First thoughts on ghost

As I already wrote, I'm using ghost as blogging platform in here. I want to collect some initial thoughts on it in here.

Ghost vs. ...

I used Wordpress, jekyll and nanoc before. And I want to compare them with ghost. You may think they are not comparable, as Wordpress is a content management system, jekyll and nanoc are static site compilers and ghost is a simple blogging platform, but I think they really are!

Wordpress

Wordpress is the most known CMS out there, besides Drupal and Typo3. It is really user-friendly (or was when I used it, which was almost 3 years ago). I really like Wordpress as content management system, and maybe I have to deal around with it at the beginning of next year, but I don't like some things which it is related to... First of all, I really don't like that it is written in PHP. PHP as is, is a terrible language. I even would say it is a cruel language, as it allows things which are absolutely not sane at all. For example, this is absolutely valid PHP code:

php $nothing = NULL; $nothing->foo = "foo";

Not to mention that PHP is slow.

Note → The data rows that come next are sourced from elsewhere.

Lemma add_mapping_rules port proto a iport wan n n' r :
  acceptable port proto a iport -> all_tagged (nat_rules n) ->
  upnp_op nft b (AddPortMapping port proto (show_v4 a) iport wan) n = (n', r) ->
  let rs := drop_tag (upnp_comment port proto) (nat_rules n) in
  let rule := render (upnp_spec port proto a iport wan) in
  (nat_rules n' = nat_rules n \/ nat_rules n' = rs \/ appended rs rule (nat_rules n')) /\
  ((exists res, r = inr res) -> appended rs rule (nat_rules n')).
Proof.
  intros Hac Ht H rs rule. cbn [upnp_op] in H. unfold add_mapping in H.
  assert (El : to_ascii_lowercase proto = proto) by (by destruct (ac_proto _ _ _ _ Hac) as [->| ->]).
  unfold mbind, cmd_bind in H. rewrite acceptable_validates, El in H by done.
  destruct (ensure_hooked_chain _ _ _ _ n) as [n1 r1] eqn:Eh.
  apply ensure_hooked_spec in Eh as (_ & Hkeep & Hmade & _); [|done]. unfold nat_rules in *.
  destruct r1 as [e|[]].
  { injection H as <- <-. split; [|by intros [? ?]]. left.
    destruct Hkeep as [->| ->]; [done|]. by destruct (chain_rules n _). }
  specialize (Hmade eq_refl). clear Hkeep.
  destruct (remove_rule_by_comment_in_chain _ _ _ _ n1) as [n2 r2] eqn:Er.
  destruct (remove_in_chain_spec n1 UPNP_PREROUTING_CHAIN _ _ n2 r2 eq_refl Hmade Ht Er) as [Hb _].
  apply set_here in Hb. destruct r2 as [e|[]].
  { injection H as <- <-. rewrite Hb. split; [by left|]. by intros [? ?]. }
  rewrite (proj2 (parse_show_v4 a (ac_range _ _ _ _ Hac))) in H.
  destruct (add_rule_to_chain _ _ _ _ n2) as [n3 r3] eqn:Ea.
  destruct (add_rule_to_chain_spec UPNP_PREROUTING_CHAIN _ n2 n3 r3 _ eq_refl Hb Ea) as (rs' & Hb' & Hrs').
  apply set_here in Hb'. destruct r3 as [e|[]].
  { injection H as <- <-. rewrite Hb', Hrs'. split; [by right; left|]. by intros [? ?]. }
  destruct (count_upnp_rules nft b n3) as [n4 r4] eqn:Ec. apply count_upnp_host in Ec as [-> _].
  assert (n' = n3) as -> by (by destruct r4; injection H). rewrite Hb'. auto.
Qed.
End Chain.

(** ** The LAN *)

(** The address lies in [net/prefix]. *)
Definition in_subnet (net prefix a : Z) : Prop := a / 2 ^ (32 - prefix) = net / 2 ^ (32 - prefix).

(** RFC 1918 *)
Definition rfc1918 (a : Z) : Prop :=
  0x0a000000 <= a <= 0x0affffff \/ 0xac100000 <= a <= 0xac1fffff \/ 0xc0a80000 <= a <= 0xc0a8ffff.
(** One line inside a [BSS] block. *)
Definition scan_field (n : WifiNetwork) (line : string) : WifiNetwork :=
  let with_security s := mkNetwork (wn_ssid n) (wn_bssid n) (wn_signal_dbm n) (wn_freq_mhz n) s (wn_selected n) in
  match strip_prefix "SSID: " line with
  | Some rest => mkNetwork (trim rest) (wn_bssid n) (wn_signal_dbm n) (wn_freq_mhz n) (wn_security n) (wn_selected n)
  | None =>
  match strip_prefix "signal: " line with
  | Some rest =>
      match split_whitespace rest with
      | v :: _ =>
          let dbm := match parse_f64 (trim_end_str (String.length v) "dBm" v) with
                     | Some f => f64_as_i32 f | None => 0 end in
          mkNetwork (wn_ssid n) (wn_bssid n) dbm (wn_freq_mhz n) (wn_security n) (wn_selected n)
      | [] => n
      end
  | None =>
  match strip_prefix "freq: " line with
  | Some rest =>
      let freq := match split_whitespace rest with v :: _ => default 0 (parse_u32 v) | [] => 0 end in
      mkNetwork (wn_ssid n) (wn_bssid n) (wn_signal_dbm n) freq (wn_security n) (wn_selected n)
  | None =>
      if contains line "WPA2" || contains line "WPA3" then with_security "wpa2/wpa3"%string
      else if contains line "WPA" then with_security "wpa"%string
      else if contains line "RSN" || contains line "OWE" then
        if is_empty_str (wn_security n) || String.eqb (wn_security n) "open"
        then with_security "wpa2/wpa3"%string else n
      else if starts_with line "capability" && is_empty_str (wn_security n)
      then with_security "open"%string
      else n
  end end end.

Definition bss_id (line : string) : string :=
  match split_whitespace line with
  | _ :: w :: _ => match split_on "(" w with p :: _ => trim p | [] => EmptyString end
  | _ => EmptyString
  end.

Definition scan_line (s : list WifiNetwork * option WifiNetwork) (line : string) :
    list WifiNetwork * option WifiNetwork :=
  let '(networks, cur) := s in
  let line := trim line in
  if is_empty_str line then s
  else if starts_with line "BSS " then
    (networks ++ match cur with Some n => [n] | None => [] end,
     Some (mkNetwork EmptyString (bss_id line) 0 0 EmptyString false))
  else match cur with
       | Some n => (networks, Some (scan_field n line))
       | None => s
       end.

Definition parse_scan (out : string) : list WifiNetwork :=
  let '(networks, cur) := fold_left scan_line (lines out) ([], None) in
  networks ++ match cur with Some n => [n] | None => [] end.

(** [escape_ssid]: the three [replace] calls, character by character. *)
Fixpoint escape_ssid (s : string) : string :=
  match s with
  | EmptyString => EmptyString
  | String c s =>
      if Ascii.eqb c "\" || Ascii.eqb c dquote then String "\" (String c (escape_ssid s))
      else if Ascii.eqb c newline then escape_ssid s
      else String c (escape_ssid s)
  end.

Definition wpa_string (key value : string) : string :=
  "  " +:+ key +:+ "=" +:+ String dquote (escape_ssid value +:+ String dquote EmptyString).

Definition opt_line (key : string) (value : option string) : list string :=
  match value with Some v => [wpa_string key v] | None => [] end.
(** What a pass did: nothing but a read, or one probe of the domain. *)
Lemma trial_spec log d domain s now_ms w w' log' d' answer :
  discovery_wf log d -> bd_store d !! domain = Some s -> time_ok now_ms ->
  trial (counting probe) d domain s now_ms (w, log) = (w', log', d', answer) ->
  exists new, log' = log ++ new /\ discovery_wf log' d' /\
    (answer = active_for d' domain \/ answer = None) /\
    (d' = d /\ new = [] \/
     exists q, new = [(domain, q)] /\ (forall other, other <> domain -> bd_store d' !! other = bd_store d !! other) /\
       forall t0, t0 <= now_ms <= t0 + 86445000 -> 0 <= t0 -> recent_of t0 d' domain = recent_of t0 d domain + 1).
Proof.
  intros Hwf Hs Hn. pose proof Hwf as [Hc Hset Htr Hst]. unfold trial. rewrite Hc.
  assert (Hstay : forall a, (a = ds_active s \/ a = None) -> exists new, log = log ++ new /\ discovery_wf log d /\
    (a = active_for d domain \/ a = None) /\ (d = d /\ new = [] \/ exists q, new = [(domain, q)] /\
      (forall other, other <> domain -> bd_store d !! other = bd_store d !! other) /\
      forall t0, t0 <= now_ms <= t0 + 86445000 -> 0 <= t0 -> recent_of t0 d domain = recent_of t0 d domain + 1)).
  { intros a Ha. exists []. rewrite app_nil_r. split; [done|]. split; [done|]. split; [|by left].
    unfold active_for. rewrite Hs. exact Ha. }
  destruct (_ <=? tried s); [intros [= <- <- <- <-]; apply Hstay; by left|].
  destruct (next_candidate _ s now_ms) as [i|] eqn:Ei; [|intros [= <- <- <- <-]; apply Hstay; by right].
  destruct (_ <=? bd_active_trials d); [intros [= <- <- <- <-]; apply Hstay; by left|].
  destruct (ds_candidates s !! i) as [k|] eqn:Ek; [|intros [= <- <- <- <-]; apply Hstay; by right].
  unfold counting at 1. cbn [fst snd]. destruct (probe domain w) as [w1 q].
  destruct (conclude _ s i k q now_ms) as [s' a] eqn:Econ. intros [= <- <- <- <-].
  destruct (conclude_spec _ _ _ _ _ _ _ Hn Econ) as ((reason & Hcand) & -> & Hact).
  pose proof (Hst domain s Hs) as [Hnm Hcw Haw].
  assert (Hkin : In (cs_name k) ladder_names).
  { rewrite <- Hnm. apply in_map, list_elem_of_In. by apply list_elem_of_lookup_2 in Ek. }
  exists [(domain, q)]. split; [done|]. split; [|split].
  - split; [done|done|done|]. cbn. apply map_Forall_insert_2.
    + split.
      * rewrite Hcand, list_fmap_insert. etransitivity; [|exact Hnm]. apply list_insert_id.
        by rewrite list_lookup_fmap, Ek.
      * rewrite Hcand. apply Forall_insert; [done|]. split; cbn; [by right|]. unfold time_ok in Hn. lia.
      * intros name Hname. destruct Hact as [E|[E Eq]]; rewrite E in Hname.
        -- destruct (Haw name Hname) as (Hin & q' & Hq' & Hf). split; [done|]. exists q'.
           split; [apply in_app_iff; by left|done].
        -- injection Hname as <-. split; [done|]. exists q. split; [apply in_app_iff; right; by left|done].
    + intros o so Ho. apply domain_wf_log. by apply Hst.
  - left. unfold active_for. cbn. by rewrite lookup_insert_eq.
  - right. exists q. split; [done|]. split; [intros o Ho; cbn; by rewrite lookup_insert_ne|].
    intros t0 Ht H0. unfold recent_of. cbn. rewrite lookup_insert_eq, Hs, Hcand.
    apply recent_insert with k; [done| |cbn; lia].
    rewrite List.Forall_forall in Hcw.
    assert (Hk : candidate_wf k) by (apply Hcw, list_elem_of_In; by apply list_elem_of_lookup_2 in Ek).
    unfold next_candidate in Ei.
    destruct (position (has_status "untried") (ds_candidates s)) as [j|] eqn:Ej.
    + injection Ei as <-. apply position_some in Ej as (x & Hx & Hxs). rewrite Ek in Hx. injection Hx as <-.
      apply String.eqb_eq in Hxs. destruct Hk as [[[_ Hz]|Hm] _]; [lia|congruence].
    + apply position_some in Ei as (x & Hx & Hxs). rewrite Ek in Hx. injection Hx as <-.
      apply andb_true_iff in Hxs as [_ Hl%Z.ltb_lt]. rewrite ttl_ms_default in Hl.
      unfold sat64_sub, i64_min, i64_max in Hl. lia.
Qed.
Lemma observe_recent log d domain now_ms t0 other :
  discovery_wf log d -> 0 <= t0 ->
  recent_of t0 (observe_blocked d domain now_ms) other = recent_of t0 d other.
Proof.
  intros [_ Hset _ _] H0. unfold recent_of, observe_blocked. cbn. destruct (decide (other = domain)) as [->|Hne].
  - rewrite lookup_insert_eq. destruct (bd_store d !! domain) as [s|]; cbn [default].
    + by destruct (negb _).
    + rewrite Hset. unfold recent. cbn -[Z.add Z.leb]. by rewrite !(proj2 (Z.leb_gt _ 0)) by lia.
  - by rewrite lookup_insert_ne.
Qed.
(* ===== verification/SystemStats.v ===== *)
(** * System statistics and capability profile (balansir-daemon: system_stats.rs,
      capability.rs)

    CPU, memory, load and file system figures read from /proc, and the resource profile of
    the machine.  The files of /proc and /sys are a function from paths to texts, [statfs]
    is a function from mount points; both are arguments.

    The lemmas bound the figures that are published and show which processor lists are
    counted wrongly. *)

From stdpp Require Import pretty.
From S2P Require Import Prelude F64 IpText Text B4Control NetTools.
#[local] Open Scope Z_scope.

(** ** Data *)

Record FilesystemInfo := mkFilesystem {
  fi_mount_point : string;
  fi_total_mb : Z;
  fi_used_mb : Z;
  fi_available_mb : Z;
  fi_usage_percent : f64;
  fi_fstype : string;
}.

Record SystemStats := mkSystemStats {
  sy_cpu_percent : f64;
  sy_mem_used_mb : Z;
  sy_mem_total_mb : Z;
  sy_load1 : f64;
  sy_load5 : f64;
  sy_load15 : f64;
  sy_uptime_secs : Z;
  sy_filesystems : list FilesystemInfo;
}.

Record CpuSample := mkCpuSample { cpu_idle : Z; cpu_total : Z }.

(** Block size, blocks and available blocks. *)
Record statfs := mkStatfs { sf_bsize : Z; sf_blocks : Z; sf_bavail : Z }.

Definition parse_u64 : string -> option Z := parse_radix 10 u64_max.

(** [as u64]: towards zero, saturating, [NaN] to 0 *)
Definition f64_as_u64 (x : f64) : Z :=
  match x with
  | SpecFloat.S754_finite false m e =>
      Z.min u64_max (if 0 <=? e then Z.pos m * 2 ^ e else Z.pos m / 2 ^ (- e))
  | SpecFloat.S754_infinity false => u64_max
  | _ => 0
  end.

(** [f64::round]: to the nearest integer, halves away from zero *)
Definition f64_round (x : f64) : f64 :=
  match x with
  | SpecFloat.S754_finite s m e =>
      if 0 <=? e then x
      else
        let r := (Z.pos m + 2 ^ (- e - 1)) / 2 ^ (- e) in
        if r =? 0 then SpecFloat.S754_zero s
        else SpecFloat.binary_normalize 53 1024 (if s then - r else r) 0 s
  | _ => x
  end.

(** ** The readers *)

Section Readers.
Context (file : string -> option string) (stat : string -> option statfs).

Definition read_cpu_sample : option CpuSample :=
  raw ← file "/proc/stat"%string;
  line ← head (lines raw);
  match B4Control.split_whitespace line with
  | "cpu"%string :: fields =>
      let values := take 8 (omap parse_u64 fields) in
      if (length values <? 8)%nat then None
      else Some (mkCpuSample (u64 (nth 3 values 0 + nth 4 values 0)) (u64 (fold_left Z.add values 0)))
  | _ => None
  end.

Definition cpu_percent (prev cur : CpuSample) : f64 :=
  let total := sat_sub (cpu_total cur) (cpu_total prev) in
  if total =? 0 then f0
  else
    let idle := sat_sub (cpu_idle cur) (cpu_idle prev) in
    let used := sat_sub total idle in
    fmul (fdiv (f64_of used) (f64_of total)) (f64_of 100).

(** The value after the label of a line. *)
Definition meminfo_value (fields : list string) : Z :=
  default 0 (head fields ≫= parse_u64).

Definition meminfo_line (acc : Z * Z) (line : string) : Z * Z :=
  match B4Control.split_whitespace line with
  | "MemTotal:"%string :: r => (meminfo_value r, acc.2)
  | "MemAvailable:"%string :: r => (acc.1, meminfo_value r)
  | _ => acc
  end.

Definition mem_used_mb : option (Z * Z) :=
  raw ← file "/proc/meminfo"%string;
  let '(total, available) := fold_left meminfo_line (lines raw) (0, 0) in
  if total =? 0 then None
  else Some (sat_sub (total / 1024) (available / 1024), total / 1024).

Definition load_averages : option (f64 * f64 * f64) :=
  raw ← file "/proc/loadavg"%string;
  match B4Control.split_whitespace raw with
  | a :: b :: c :: _ => l1 ← parse_f64 a; l5 ← parse_f64 b; l15 ← parse_f64 c; Some (l1, l5, l15)
  | _ => None
  end.

Definition uptime_secs : option Z :=
  raw ← file "/proc/uptime"%string;
  first ← head (B4Control.split_whitespace raw);
  secs ← parse_f64 first;
  Some (f64_as_u64 secs).

Definition skip_fstypes : list string :=
  ["proc"; "sysfs"; "devtmpfs"; "devpts"; "tmpfs"; "cgroup"; "cgroup2"; "autofs"; "pstore"; "efivarfs"; "hugetlbfs";
   "mqueue"; "debugfs"; "tracefs"; "configfs"; "fusectl"; "rpc_pipefs"; "nfsd"; "binfmt_misc"; "nsfs"; "overlay";
   "squashfs"]%string.

Definition skipped_mount (mount_point : string) : bool :=
  starts_with mount_point "/sys" || starts_with mount_point "/proc" ||
  starts_with mount_point "/run" && negb (starts_with mount_point "/run/media") ||
  starts_with mount_point "/dev" && negb (String.eqb mount_point "/dev").

(** The figures of one file system. *)
Definition filesystem_info (mount_point fstype : string) (s : statfs) : FilesystemInfo :=
  let mb blocks := Z.min u64_max (blocks * sf_bsize s) / 1048576 in
  let total := mb (sf_blocks s) in
  let free := mb (sf_bavail s) in
  mkFilesystem mount_point total (sat_sub total free) free
    (if 0 <? total then fmul (fdiv (f64_of (u64 (total - free))) (f64_of total)) (f64_of 100) else f0) fstype.

(** The loop over /proc/mounts; a mount point with a NUL byte ends it without a result. *)
Fixpoint filesystem_lines (ls : list string) (acc : list FilesystemInfo) : option (list FilesystemInfo) :=
  match ls with
  | [] => Some acc
  | line :: ls =>
      match B4Control.split_whitespace line with
      | _ :: mount_point :: fstype :: _ =>
          if existsb (String.eqb fstype) skip_fstypes || skipped_mount mount_point then filesystem_lines ls acc
          else if contains mount_point (String "000" EmptyString) then None
          else
            match stat mount_point with
            | None => filesystem_lines ls acc
            | Some s => filesystem_lines ls (acc ++ [filesystem_info mount_point fstype s])
            end
      | _ => filesystem_lines ls acc
      end
  end.

Definition read_filesystems : option (list FilesystemInfo) :=
  raw ← file "/proc/mounts"%string; filesystem_lines (lines raw) [].

Definition system_stats (prev_cpu : option CpuSample) : option (SystemStats * CpuSample) :=
  cur ← read_cpu_sample;
  '(mem_used, mem_total) ← mem_used_mb;
  '(l1, l5, l15) ← load_averages;
  let up := default 0 uptime_secs in
  let cpu := match prev_cpu with Some prev => cpu_percent prev cur | None => f0 end in
  Some (mkSystemStats (f64_round cpu) mem_used mem_total l1 l5 l15 up (default [] read_filesystems), cur).
End Readers.

(** ** The capability profile *)

Record FeatureAvailability := mkFeature {
  fe_name : string; fe_available : bool; fe_limited : bool; fe_reason : option string }.

Record CapabilityProfile := mkCapability {
  ca_tier : string; ca_ram_mb : Z; ca_cores : Z; ca_features : list FeatureAvailability }.

Definition feature_available (name : string) : FeatureAvailability := mkFeature name true false None.
Definition feature_limited (name reason : string) : FeatureAvailability := mkFeature name true true (Some reason).
Definition feature_unavailable (name reason : string) : FeatureAvailability := mkFeature name false false (Some reason).

Definition MINIMAL_RAM_MB : Z := 768.
Definition STANDARD_RAM_MB : Z := 4096.

(** [find_map] over the lines of /proc/meminfo *)
Fixpoint mem_total_kb (ls : list string) : option Z :=
  match ls with
  | [] => None
  | line :: ls =>
      match B4Control.split_whitespace line with
      | "MemTotal:"%string :: r =>
          match head r ≫= parse_u64 with Some v => Some v | None => mem_total_kb ls end
      | _ => mem_total_kb ls
      end
  end.

Definition total_ram_mb (file : string -> option string) : Z :=
  default 0 (raw ← file "/proc/meminfo"%string; kb ← mem_total_kb (lines raw); Some (kb / 1024)).

Definition cpu_count (file : string -> option string) : Z :=
  default 1
    (raw ← file "/sys/devices/system/cpu/possible"%string;
     let s := trim raw in
     match match split_once "-" s with
           | Some (lo, hi) => (parse_u32 lo, parse_u32 hi)
           | None => (parse_u32 s, None)
           end with
     | (Some lo, Some hi) => Some (u32 (hi - lo + 1))
     | (Some lo, None) => Some (u32 (lo + 1))
     | _ => None
     end).

Definition tier_for (ram_mb : Z) : string :=
  if ram_mb =? 0 then "Unknown"
  else if ram_mb <? MINIMAL_RAM_MB then "Minimal"
  else if ram_mb <? STANDARD_RAM_MB then "Standard"
  else "Performance".

Definition features_for (tier : string) : list FeatureAvailability :=
  map feature_available
    ["Policy engine"; "Firewall / nftables"; "DNS policy plane"; "B4 connectivity adaptation"; "QoS / qdisc shaping"]%string ++
  (if String.eqb tier "Minimal" then
     [feature_limited "Xray transport" "Limited resources — one endpoint, modest memory footprint";
      feature_limited "Tailscale" "Limited resources — expect reduced throughput";
      feature_unavailable "Advanced telemetry" "Disabled by resource profile (retention/collectors too heavy)";
      feature_unavailable "Multiple simultaneous paths" "Disabled by resource profile";
      feature_unavailable "ML / BTP" "Not available on Minimal profile"]
   else if String.eqb tier "Standard" then
     [feature_available "Xray transport"; feature_available "Tailscale";
      feature_limited "Advanced telemetry" "Bounded retention on Standard profile";
      feature_available "Multiple simultaneous paths";
      feature_unavailable "ML / BTP" "Not available on Standard profile"]
   else
     [feature_available "Xray transport"; feature_available "Tailscale"; feature_available "Advanced telemetry";
      feature_available "Multiple simultaneous paths"; feature_unavailable "ML / BTP" "Not yet implemented"])%string.

Definition detect (file : string -> option string) : CapabilityProfile :=
  let ram_mb := total_ram_mb file in
  let tier := tier_for ram_mb in
  mkCapability tier ram_mb (cpu_count file) (features_for tier).

(** ** What is published *)

(** The memory in use is never above the memory there is. *)
Lemma mem_used_bounded file used total :
  mem_used_mb file = Some (used, total) -> 0 <= used <= total.
Proof.
  assert (Hv : forall r, 0 <= meminfo_value r).
  { intros r. unfold meminfo_value. destruct r as [|v r]; [done|]. cbn.
    destruct (parse_u64 v) as [z|] eqn:Ev; [|done]. cbn. apply parse_radix_range in Ev; lia. }
  assert (H : forall ls acc, 0 <= acc.1 /\ 0 <= acc.2 ->
    0 <= (fold_left meminfo_line ls acc).1 /\ 0 <= (fold_left meminfo_line ls acc).2).
  { intros ls. induction ls as [|l ls IH]; intros acc Ha; [done|]. cbn [fold_left]. apply IH.
    unfold meminfo_line. repeat case_match; cbn; try done; (split; [apply Hv || apply Ha|apply Hv || apply Ha]). }
  unfold mem_used_mb. destruct (file _) as [raw|]; [|done]. cbn [mbind option_bind].
  specialize (H (lines raw) (0, 0) ltac:(done)).
  destruct (fold_left meminfo_line (lines raw) (0, 0)) as [t a]. destruct (t =? 0); [done|].
  intros [= <- <-]. cbn in H. unfold sat_sub. pose proof (Z.div_pos a 1024). pose proof (Z.div_pos t 1024). lia.
Qed.

(** Every tier lists the same features. *)
Lemma features_same_names tier tier' : map fe_name (features_for tier) = map fe_name (features_for tier').
Proof. unfold features_for. by repeat destruct (String.eqb _ _). Qed.

(** A profile with more memory has every feature of one with less, once the memory is known. *)
Lemma tier_monotone a b f :
  0 < a <= b -> In f (features_for (tier_for a)) -> fe_available f = true ->
  exists g, In g (features_for (tier_for b)) /\ fe_name g = fe_name f /\ fe_available g = true.
Proof.
  intros Hab. unfold tier_for, MINIMAL_RAM_MB, STANDARD_RAM_MB.
  rewrite !(proj2 (Z.eqb_neq _ 0)) by lia.
  assert (Hall : forall t t', In (t, t') [("Minimal", "Minimal"); ("Minimal", "Standard"); ("Minimal", "Performance");
      ("Standard", "Standard"); ("Standard", "Performance"); ("Performance", "Performance")]%string ->
    In f (features_for t) -> fe_available f = true ->
    exists g, In g (features_for t') /\ fe_name g = fe_name f /\ fe_available g = true).
  { intros t t' Ht Hf Ha.
    assert (Hb : forallb (fun f => negb (fe_available f) ||
        existsb (fun g => String.eqb (fe_name g) (fe_name f) && fe_available g) (features_for t')) (features_for t) = true).
    { repeat (destruct Ht as [[= <- <-]|Ht]; [reflexivity|]). destruct Ht. }
    rewrite forallb_forall in Hb. specialize (Hb f Hf). rewrite Ha in Hb. cbn [negb orb] in Hb.
    apply existsb_exists in Hb as (g & Hg & [Hn%String.eqb_eq Hga]%andb_true_iff). by exists g. }
  destruct (Z.ltb_spec a 768), (Z.ltb_spec b 768), (Z.ltb_spec a 4096), (Z.ltb_spec b 4096); try lia;
    apply Hall; cbn; tauto.
Qed.

Module Demo.
Definition possible (text : string) (path : string) : option string :=
  if String.eqb path "/sys/devices/system/cpu/possible" then Some text else None.

(** A range is counted, a list of ranges is not: the second bound does not parse, and the
    first processor number is taken for the last one. *)
Lemma cpu_lists_counted :
  cpu_count (possible "0-3") = 4 /\ cpu_count (possible "0") = 1 /\ cpu_count (possible "0-3,8-11") = 1.
Proof. vm_compute. done. Qed.

Example round_vectors :
  f64_round (f64_lit 5 2) = f64_of 3 /\ f64_round (f64_lit 1 4) = f0 /\ f64_round (f64_of 17) = f64_of 17 /\
  f64_as_u64 (f64_lit 7 2) = 3.
Proof. vm_compute. done. Qed.

Definition proc (path : string) : option string :=
  let nl := String newline EmptyString in
  if String.eqb path "/proc/stat" then Some ("cpu  10 0 10 70 10 0 0 0 5 0" +:+ nl +:+ "cpu0 1 2" +:+ nl)
  else if String.eqb path "/proc/meminfo" then Some ("MemTotal: 2048000 kB" +:+ nl +:+ "MemAvailable: 1024000 kB" +:+ nl)
  else if String.eqb path "/proc/loadavg" then Some "0.50 1.00 2.00 1/100 5"%string
  else if String.eqb path "/proc/uptime" then Some "3661.75 100.00"%string
  else if String.eqb path "/proc/mounts" then Some ("/dev/root / ext4 rw 0 0" +:+ nl +:+ "proc /proc proc rw 0 0")
  else None.

Example stats_of_proc :
  system_stats proc (fun _ => Some (mkStatfs 4096 512000 256000)) (Some (mkCpuSample 30 50)) =
  Some (mkSystemStats f0 1000 2000 (f64_lit 1 2) f1 (f64_of 2) 3661
          [mkFilesystem "/" 2000 1000 1000 (f64_of 50) "ext4"], mkCpuSample 80 100).
Proof. vm_compute. reflexivity. Qed.
End Demo.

I don't want a slow blog. I want a fast blog! The second thing is that Wordpress is big. It became just to big for normal blogging. The whole infrastructure is a mess. I wrote a wordpress theme some day, and I struggled figuring out what exactly to do and why and so on.

jekyll / nanoc

jekyll and nanoc are static site compilers. They compile content into static html files, which are much faster at loading speed (static html can be served in so much less time, you can't imagine)! Also, plain html is much more secure than some running code on your web server, as it is not hackable. The negative thing on this is: you have to do some setup. I know, there is octopress, which is really good at “click and play” and so on, but it is still too much effort for me. Ruby is slow, too! But I don't have to care, as the site compiles on my own device. It can take hours (which would be really annoying, but fortunately these static site compilers are really good optimized), I would never mind, as the pages are still served in nearly no time by the web server.

ghost

Well, ghost is not as much click-and-play as octopress or wordpress. But it is almost. And I can start submitting content to my page in almost no time. It took me one hour to figure out how to get it running on my system. I'm not familiar with this node.js stuff and everything, just read through one or two tutorials I found at google. And it works. It is not as fast as static web pages, but it is also not as slow as Wordpress. I think it works good for me in manner of speed. It is not really as much as nerdy as I usualy prefer my software to be, as it has a neat graphical interface and everything. But it works really well for me. It is not “What you see is what you get” but it has a preview for the markdown I wrote, which is really nice (I sometimes wish I would have this for the latex stuff I write)! It is really much point-and-click stuff, but I never said I wouldn't use such a thing. I just said I don't like this kind of stuff. But I think I will stick to ghost, as I really like it by now!